** PROMPT **
Among the lines of the data, copy those that hold "induction".

[Stored data]
(* ===== verification/EventBusFacts.v ===== *)
(** Theorems about the event bus: publishing is all or nothing, deliveries
    follow their life cycle, and what the clean-up can remove. *)

From Stdlib Require Import Ascii String.
From S2P Require Import Prelude GoStrings Flows EventBus.

Local Open Scope string_scope.

Section facts.
Context `{EventJson}.

(** ** Publishing *)

(** The rows the deliveries of an event add. *)
Fixpoint added (event : uuid) (subs : list Subscription) (ids : nat -> uuid) (dbnow : time)
    (ds : gmap N delivery_row) : gmap N delivery_row :=
  match subs with
  | [] => ds
  | sub :: subs' =>
      added event subs' (fun i => ids (S i)) dbnow (<[ids O := pending_delivery event (Subscriber sub) dbnow]> ds)
  end.

(** Every inserted key was new. *)
Fixpoint fresh_keys (subs : list Subscription) (ids : nat -> uuid) (event : uuid) (dbnow : time)
    (ds : gmap N delivery_row) : Prop :=
  match subs with
  | [] => True
  | sub :: subs' =>
      ds !! ids O = None /\
      fresh_keys subs' (fun i => ids (S i)) event dbnow
        (<[ids O := pending_delivery event (Subscriber sub) dbnow]> ds)
  end.

Lemma insert_deliveries_ok event subs ids dbnow w w' :
  insert_deliveries event subs ids dbnow w = (Ok tt, w') ->
  t_events (w_db w') = t_events (w_db w) /\
  t_deliveries (w_db w') = added event subs ids dbnow (t_deliveries (w_db w)) /\
  fresh_keys subs ids event dbnow (t_deliveries (w_db w)).
Proof.
  revert ids w. induction subs as [|sub subs IH]; intros ids w; simpl; [by intros [= <-]|].
  rewrite M_bind_ok. intros ([] & w1 & E & Hrest). apply IH in Hrest as (He & Hd & Hf).
  apply db_stmt_cases in E as [([] & _ & E)|(? & [=] & _)]. unfold insert_delivery in E.
  destruct (negb _); [done|]. case_bool_decide as Hx; [done|]. injection E as E.
  rewrite <- E in He, Hd, Hf. simpl in *. apply eq_None_not_Some in Hx. done.
Qed.

Lemma added_lookup_new event subs ids dbnow ds :
  fresh_keys subs ids event dbnow ds ->
  (forall i sub, subs !! i = Some sub ->
     added event subs ids dbnow ds !! ids i = Some (pending_delivery event (Subscriber sub) dbnow) /\ ds !! ids i = None) /\
  (forall k, (forall i, i < length subs -> ids i <> k) -> added event subs ids dbnow ds !! k = ds !! k).
Proof.
  revert ids ds. induction subs as [|sub subs IH]; intros ids ds; simpl; [naive_solver lia|].
  intros [Hn Hf]. destruct (IH _ _ Hf) as [H1 H2]. split.
  - intros [|i] sub' Hs; simpl in Hs.
    + injection Hs as <-. split; [|done]. rewrite H2; [apply lookup_insert_eq|].
      intros i Hi E. destruct (lookup_lt_is_Some_2 subs i Hi) as [s Hl].
      apply H1 in Hl as [_ Hl]. rewrite E, lookup_insert_eq in Hl. done.
    + apply H1 in Hs as [Ha Hb]. split; [done|]. destruct (decide (ids O = ids (S i))) as [E|E].
      * rewrite <- E in Hb. by rewrite lookup_insert_eq in Hb.
      * by rewrite lookup_insert_ne in Hb.
  - intros k Hk. rewrite H2; [|intros i Hi; apply (Hk (S i)); lia].
    apply lookup_insert_ne. apply (Hk 0). lia.
Qed.

Lemma bus_tx_cases {A} b (body : M bus_db bus_error A) w r w' :
  bus_tx b body w = (r, w') ->
  (exists e, r = Err e /\ w_db w' = w_db w) \/
  (exists a w1 w2, r = Ok a /\ w_db w1 = w_db w /\ body w1 = (Ok a, w2) /\ w_db w' = w_db w2).
Proof.
  unfold bus_tx. destruct (b_db b); [|intros [= <- <-]; eauto].
  destruct r as [a|e]; [|intros E; left; apply db_tx_atomic in E; eauto].
  unfold db_tx. destruct (db_stmt _ w) as [[[]|] w1] eqn:E1; [|done].
  destruct (body w1) as [[a'|] w2] eqn:E2; [|done].
  destruct (db_stmt _ w2) as [[[]|] w3] eqn:E3; [|done]. intros [= -> ->]. right.
  apply db_stmt_cases in E1, E3. exists a, w1, w2. naive_solver.
Qed.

** WRITTEN SOLUTION **
  revert ids w. induction subs as [|sub subs IH]; intros ids w; simpl; [by intros [= <-]|].
  revert ids ds. induction subs as [|sub subs IH]; intros ids ds; simpl; [naive_solver lia|].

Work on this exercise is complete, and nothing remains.